Are social-media platforms more akin to telephone carriers or to conference halls? SCOTUS Justice Clarence Thomas likens them to the former, we learn from “Justice Thomas Argues for Making Facebook, Twitter and Google Utilities” at Protocol. On the other hand, TechDirt makes a solid, though snarky, argument that social-media companies are more like venues that rent out conference space in, “Justice Thomas Goes Weird Again; Suggests Twitter Can’t Moderate & Section 230 Violates 1st Amendment.”
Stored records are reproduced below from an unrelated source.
(* ===== verification/BillingSession.v ===== *)
(** * The billing session of a request

    src/service/billing_session.go, src/service/funding_source.go,
    src/service/billing.go and the token and fallback paths of
    src/service/quota.go: the in-memory session that pre-consumes, extends,
    settles and refunds one request through the durable rows of
    BillingRecovery.

    A session method runs in [M senv]: the process state, the [RelayInfo] the
    session points to and the session itself.  Each method holds the session
    mutex, so it is one step.  Log lines, back-off sleeps and the quota
    notifications have no state and are left out. *)

From S2P Require Import GoStrings.
From S2P Require Import Prelude ApiErrors QuotaMath Store Calendar QuotaBatch QuotaReserve Subscription BillingRecovery.
#[local] Open Scope Z_scope.

(** ** Data *)

Record SubscriptionFundingState := MkSubFunding {
  sf_requestId : string; sf_userId : Z; sf_modelName : string; sf_amount : Z;
  sf_subscriptionId : Z; sf_preConsumed : Z; sf_AmountTotal : Z; sf_AmountUsedAfter : Z;
  sf_PlanId : Z; sf_PlanTitle : string
}.
#[global] Instance eta_SubFunding : Eta SubscriptionFundingState := λ r,
  MkSubFunding (sf_requestId r) (sf_userId r) (sf_modelName r) (sf_amount r) (sf_subscriptionId r)
    (sf_preConsumed r) (sf_AmountTotal r) (sf_AmountUsedAfter r) (sf_PlanId r) (sf_PlanTitle r).

(** The implementations of the interface [FundingSource]. *)
Inductive FundingSource :=
  | WalletFunding (userId consumed : Z)
  | SubscriptionFunding (f : SubscriptionFundingState).

Definition Source (f : FundingSource) : billing_source :=
  match f with WalletFunding _ _ => SourceWallet | SubscriptionFunding _ => SourceSubscription end.

(** [recoveryStop] and [recoveryDone]: never made, open, closed. *)
Inductive heartbeat := HeartbeatNone | HeartbeatRunning | HeartbeatStopped.

Record BillingSession := MkSession {
  bs_funding : FundingSource; bs_recoveryID : string;
  bs_preConsumedQuota : Z; bs_tokenConsumed : Z; bs_extraReserved : Z;
  bs_trusted : bool; bs_fundingSettled : bool; bs_settled : bool; bs_refunded : bool;
  bs_recoveryNeedsRefund : bool; bs_fundingRefunded : bool; bs_extraRefunded : bool; bs_tokenRefunded : bool;
  bs_refundInProgress : bool; bs_refundErr : option error; bs_heartbeat : heartbeat
}.
#[global] Instance eta_Session : Eta BillingSession := λ r,
  MkSession (bs_funding r) (bs_recoveryID r) (bs_preConsumedQuota r) (bs_tokenConsumed r) (bs_extraReserved r)
    (bs_trusted r) (bs_fundingSettled r) (bs_settled r) (bs_refunded r) (bs_recoveryNeedsRefund r)
    (bs_fundingRefunded r) (bs_extraRefunded r) (bs_tokenRefunded r) (bs_refundInProgress r) (bs_refundErr r)
    (bs_heartbeat r).

(** The literal [&BillingSession{funding: ..., recoveryID: ...}]. *)
Definition new_session (f : FundingSource) (recoveryID : string) : BillingSession :=
  MkSession f recoveryID 0 0 0 false false false false false false false false false None HeartbeatNone.

(** The fields of [relaycommon.RelayInfo] the billing code uses;
    [UserSetting.BillingPreference] and [PriceData] are flattened. *)
Record RelayInfo := MkRelayInfo {
  ri_RequestId : string; ri_UserId : Z; ri_UserQuota : Z;
  ri_TokenId : Z; ri_TokenKey : string; ri_TokenUnlimited : bool;
  ri_IsPlayground : bool; ri_ForcePreConsume : bool; ri_BillingPreference : string;
  ri_LogicalBillingModel : string; ri_OriginModelName : string;
  ri_QuotaToPreConsume : Z; ri_FreeModel : bool; ri_QuotaClamp : option error;
  ri_FinalPreConsumedQuota : Z; ri_BillingSource : billing_source;
  ri_SubscriptionId : Z; ri_SubscriptionPreConsumed : Z; ri_SubscriptionPostDelta : Z;
  ri_SubscriptionAmountTotal : Z; ri_SubscriptionAmountUsedAfterPreConsume : Z;
  ri_SubscriptionPlanId : Z; ri_SubscriptionPlanTitle : string;
  ri_BillingSettlementError : option error; ri_BillingRefundError : option error
}.
#[global] Instance eta_RelayInfo : Eta RelayInfo := λ r,
  MkRelayInfo (ri_RequestId r) (ri_UserId r) (ri_UserQuota r) (ri_TokenId r) (ri_TokenKey r) (ri_TokenUnlimited r)
    (ri_IsPlayground r) (ri_ForcePreConsume r) (ri_BillingPreference r) (ri_LogicalBillingModel r)
    (ri_OriginModelName r) (ri_QuotaToPreConsume r) (ri_FreeModel r) (ri_QuotaClamp r)
    (ri_FinalPreConsumedQuota r) (ri_BillingSource r) (ri_SubscriptionId r) (ri_SubscriptionPreConsumed r)
    (ri_SubscriptionPostDelta r) (ri_SubscriptionAmountTotal r) (ri_SubscriptionAmountUsedAfterPreConsume r)
    (ri_SubscriptionPlanId r) (ri_SubscriptionPlanTitle r) (ri_BillingSettlementError r) (ri_BillingRefundError r).

Definition BillingModelName (info : RelayInfo) : string :=
  if decide (ri_LogicalBillingModel info ≠ EmptyString) then ri_LogicalBillingModel info else ri_OriginModelName info.

Definition NormalizeBillingPreference (pref : string) : string :=
  let p := TrimSpace pref in
  if bool_decide (p ∈ ["subscription_first"; "wallet_first"; "subscription_only"; "wallet_only"])
  then p else "subscription_first".

(** What the sessions read of their surroundings: the zone and the plan
    caches of Subscription, the display text of a quota, a fresh request id,
    the configured unit and the token quota in the request context. *)
Record surroundings := MkSurroundings {
  su_zone : Z; su_plan_cache : gmap Z SubscriptionPlan; su_plan_info_cache : gmap Z (Z * string);
  su_FormatQuota : Z → string; su_NewRequestId : string; su_QuotaPerUnit : float64; su_token_quota : Z
}.

(** The state a method of a session works on. *)
Record senv := MkSenv { se_world : world; se_info : RelayInfo; se_session : BillingSession }.
#[global] Instance eta_senv : Eta senv := λ r, MkSenv (se_world r) (se_info r) (se_session r).

Definition on_world {A} (m : M world A) : M senv A := λ e,
  let '(r, w) := m (se_world e) in (r, e <| se_world := w |>).
Definition on_session (f : BillingSession → BillingSession) : M senv unit :=
  modify (λ e, e <| se_session ::= f |>).
Definition on_info (f : RelayInfo → RelayInfo) : M senv unit := modify (λ e, e <| se_info ::= f |>).

(** [if err := m; err != nil { log }]. *)
Definition ignore {S A} (m : M S A) : M S unit := _ ← try m; mret tt.

(** Call [m] until it succeeds, [1 + n] times at most; the last error. *)
Fixpoint retry {S A} (n : nat) (m : M S A) : M S A :=
  match n with
  | O => m
  | S n =>
      r ← try m;
      match r with Ok a => mret a | Err _ => retry n m end
  end.

Section session.
Context (su : surroundings).

(** ** Funding sources *)

Definition GetSubscriptionPlanInfoByUserSubscriptionId (userSubscriptionId : Z) : M world (Z * string) :=
  if userSubscriptionId <=? 0 then fail (ErrNew "invalid userSubscriptionId")
  else
    match su_plan_info_cache su !! userSubscriptionId with
    | Some cached => mret cached
    | None =>
        sub ← transaction (λ _, FIRST user_subscriptions userSubscriptionId);
        plan ← GetSubscriptionPlanById (su_plan_cache su) (s_PlanId sub);
        mret (s_PlanId sub, p_Title plan)
    end.

(** The method returns the funding with its fields filled in. *)
Definition Funding_PreConsume (f : FundingSource) (amount : Z) : M world FundingSource :=
  match f with
  | WalletFunding userId consumed =>
      if amount <=? 0 then mret f
      else
        reserved ← TryReserveUserQuota userId amount;
        if negb reserved then fail ErrInsufficientWalletQuota else mret (WalletFunding userId amount)
  | SubscriptionFunding s =>
      res ← PreConsumeUserSubscription (su_zone su) (su_plan_cache su) (sf_requestId s) (sf_userId s) (sf_amount s);
      let s := s <| sf_subscriptionId := pcr_UserSubscriptionId res |> <| sf_preConsumed := pcr_PreConsumed res |>
                 <| sf_AmountTotal := pcr_AmountTotal res |> <| sf_AmountUsedAfter := pcr_AmountUsedAfter res |> in
      planInfo ← try (GetSubscriptionPlanInfoByUserSubscriptionId (pcr_UserSubscriptionId res));
      match planInfo with
      | Ok (planId, title) => mret (SubscriptionFunding (s <| sf_PlanId := planId |> <| sf_PlanTitle := title |>))
      | Err _ => mret (SubscriptionFunding s)
      end
  end.

Definition Funding_Settle (f : FundingSource) (delta : Z) : M world unit :=
  if delta =? 0 then mret tt
  else
    match f with
    | WalletFunding userId _ =>
        if 0 <? delta then DecreaseUserQuota userId delta false else IncreaseUserQuota userId (i64 (- delta)) false
    | SubscriptionFunding s => PostConsumeUserSubscriptionDelta (sf_subscriptionId s) delta
    end.

Definition refundWithRetry (fn : M world unit) : M world unit := retry 2 fn.

Definition Funding_Refund (f : FundingSource) : M world unit :=
  match f with
  | WalletFunding userId consumed =>
      if consumed <=? 0 then mret tt else IncreaseUserQuota userId consumed false
  | SubscriptionFunding s =>
      if sf_preConsumed s <=? 0 then mret tt else refundWithRetry (RefundSubscriptionPreConsume (sf_requestId s))
  end.

(** src/service/quota.go *)
Definition PreConsumeTokenQuota (info : RelayInfo) (quota : Z) : M world unit :=
  if quota <? 0 then fail negative_quota
  else if ri_IsPlayground info then mret tt
  else
    reserved ← TryReserveTokenQuota (ri_TokenId info) (ri_TokenKey info) quota (ri_TokenUnlimited info);
    if negb reserved then
      token ← try (GetTokenByKey (ri_TokenKey info) false);
      let remainQuota := match token with Ok (_, t) => t_RemainQuota t | Err _ => 0 end in
      fail (ErrNew ("token quota is not enough, token remain quota: " +:+ su_FormatQuota su remainQuota +:+
                    ", need quota: " +:+ su_FormatQuota su quota))
    else mret tt.

(** ** Keeping the durable row and the RelayInfo in step *)

Definition consumed_amount (f : FundingSource) : Z :=
  match f with WalletFunding _ consumed => consumed | SubscriptionFunding s => sf_preConsumed s end.

Definition syncRecovery : M senv unit :=
  s ← gets se_session; info ← gets se_info;
  if decide (bs_recoveryID s = EmptyString) then mret tt
  else
    let subscriptionID := match bs_funding s with
                          | SubscriptionFunding f => sf_subscriptionId f
                          | WalletFunding _ _ => ri_SubscriptionId info
                          end in
    let tokenAmount := if ri_IsPlayground info then 0 else bs_tokenConsumed s in
    on_world (UpdateBillingRecoveryAmounts (bs_recoveryID s) subscriptionID (consumed_amount (bs_funding s))
                (bs_extraReserved s) tokenAmount).

Definition syncBillingRecoveryWithRetry : M senv unit := retry 2 syncRecovery.

Definition syncRelayInfo : M senv unit :=
  s ← gets se_session;
  on_info (λ info, info <| ri_FinalPreConsumedQuota := bs_preConsumedQuota s |>
                        <| ri_BillingSource := Source (bs_funding s) |>);;
  match bs_funding s with
  | SubscriptionFunding sub =>
      on_info (λ info,
        info <| ri_SubscriptionId := sf_subscriptionId sub |>
             <| ri_SubscriptionPreConsumed := i64 (sf_preConsumed sub + bs_extraReserved s) |>
             <| ri_SubscriptionPostDelta := 0 |>
             <| ri_SubscriptionAmountTotal := sf_AmountTotal sub |>
             <| ri_SubscriptionAmountUsedAfterPreConsume := i64 (sf_AmountUsedAfter sub + bs_extraReserved s) |>
             <| ri_SubscriptionPlanId := sf_PlanId sub |> <| ri_SubscriptionPlanTitle := sf_PlanTitle sub |>)
  | WalletFunding _ _ =>
      on_info (λ info, info <| ri_SubscriptionId := 0 |> <| ri_SubscriptionPreConsumed := 0 |>)
  end.

Definition startRecoveryHeartbeat : M senv unit :=
  on_session (λ s,
    if decide (bs_recoveryID s = EmptyString) then s
    else match bs_heartbeat s with HeartbeatNone => s <| bs_heartbeat := HeartbeatRunning |> | _ => s end).

(** One tick of the goroutine that [startRecoveryHeartbeat] starts. *)
Definition heartbeat_tick : M senv unit :=
  s ← gets se_session;
  match bs_heartbeat s with
  | HeartbeatRunning => ignore (on_world (TouchBillingRecovery (bs_recoveryID s)))
  | _ => mret tt
  end.

Definition stopRecoveryHeartbeat : M senv unit :=
  on_session (λ s, match bs_heartbeat s with HeartbeatNone => s | _ => s <| bs_heartbeat := HeartbeatStopped |> end).

(** ** Settling *)

Definition settle_component (rid : string) (c : recovery_component) : M senv unit :=
  on_world (ApplyBillingRecoveryAdjustment rid c OperationSettle).

(** The tail of [Settle]: [settled] is taken back when the row does not
    close. *)
Definition finish_settle : M senv unit :=
  s ← gets se_session;
  on_session (λ s, s <| bs_settled := true |>);;
  (if decide (bs_recoveryID s = EmptyString) then mret tt
   else
     r ← try (on_world (MarkBillingRecoverySettled (bs_recoveryID s)));
     match r with
     | Ok _ => mret tt
     | Err err => on_session (λ s, s <| bs_settled := false |>);; fail err
     end);;
  stopRecoveryHeartbeat.

Definition settle_token (delta : Z) : M senv unit :=
  s ← gets se_session; info ← gets se_info;
  if decide (bs_recoveryID s ≠ EmptyString) then
    (* the error is kept in [tokenErr], which this branch does not return *)
    ignore (settle_component (bs_recoveryID s) ComponentToken)
  else if ri_IsPlayground info then mret tt
  else on_world (if 0 <? delta then DecreaseTokenQuota (ri_TokenId info) (ri_TokenKey info) delta
                 else IncreaseTokenQuota (ri_TokenId info) (ri_TokenKey info) (i64 (- delta))).

Definition Settle (actualQuota : Z) : M senv unit :=
  s ← gets se_session;
  let rid := bs_recoveryID s in
  let durable := negb (bool_decide (rid = EmptyString)) in
  if bs_settled s then mret tt
  else
    let delta := i64 (actualQuota - bs_preConsumedQuota s) in
    (if durable then on_world (UpdateBillingRecoverySettlement rid delta) else mret tt);;
    if delta =? 0 then
      (if durable then settle_component rid ComponentFunding;; settle_component rid ComponentToken else mret tt);;
      finish_settle
    else
      (if bs_fundingSettled s then mret tt
       else
         (if durable then settle_component rid ComponentFunding else on_world (Funding_Settle (bs_funding s) delta));;
         on_session (λ s, s <| bs_fundingSettled := true |>));;
      settle_token delta;;
      (if decide (Source (bs_funding s) = SourceSubscription)
       then on_info (λ info, info <| ri_SubscriptionPostDelta ::= (λ z, i64 (z + delta)) |>) else mret tt);;
      finish_settle.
On April 5th, the Supreme Court vacated a lower court decision which had ruled President Trump could not block Twitter followers, saying the issue is moot now that 45 is out of office. The lower court’s decision rests on the idea that a government official’s post and any discission around it constitute a public forum. As such, the official may not block comments with which they disagree. Justice Thomas took the occasion to muse upon the nature of social media platforms. Protocol reporter Issie Lapowsky writes:

“Thomas argues that some digital platforms are ‘sufficiently akin’ to common carriers like telephone companies. … Thomas argues that while private companies aren’t subject to the First Amendment, common carriers are unique to other private businesses in that they do not have the ‘right to exclude.’ Thomas suggests that large tech platforms with substantial market power should be bound by the same restrictions.”

Such restrictions would make it very hard for platforms to do anything about fake news, hate speech, and other objectionable content. TechDirt’s Mike Masnick, however, describes why Justice Thomas’s perspective is flawed. He writes:

“A bunch of very confused and clueless people have (incorrectly) taken to arguing that this somehow means that Twitter itself is a ‘public forum’ and cannot moderate content. That has always been very, very wrong. The courts were clear that they were only talking about the space beneath a public official’s statements. The simplest way to think of it is this: If the government rents out an event hall to let the President give a speech, it cannot engage in viewpoint discrimination in blocking people from coming into the hall to hear the speech. That does not mean the event hall itself is now permanently a public forum, or that the event hall owners cannot block people they have banned from their property from attending the speech, or any other events.”

Justice Thomas also hinted that Section 230 may be unconstitutional, a viewpoint Masnick insists demonstrates a misunderstanding of the law. See the TechDirt piece for more of Masnick’s strong opinions and reasoning on the subject.

Will Big Tech be able to influence Justice Thomas’ view? Maybe.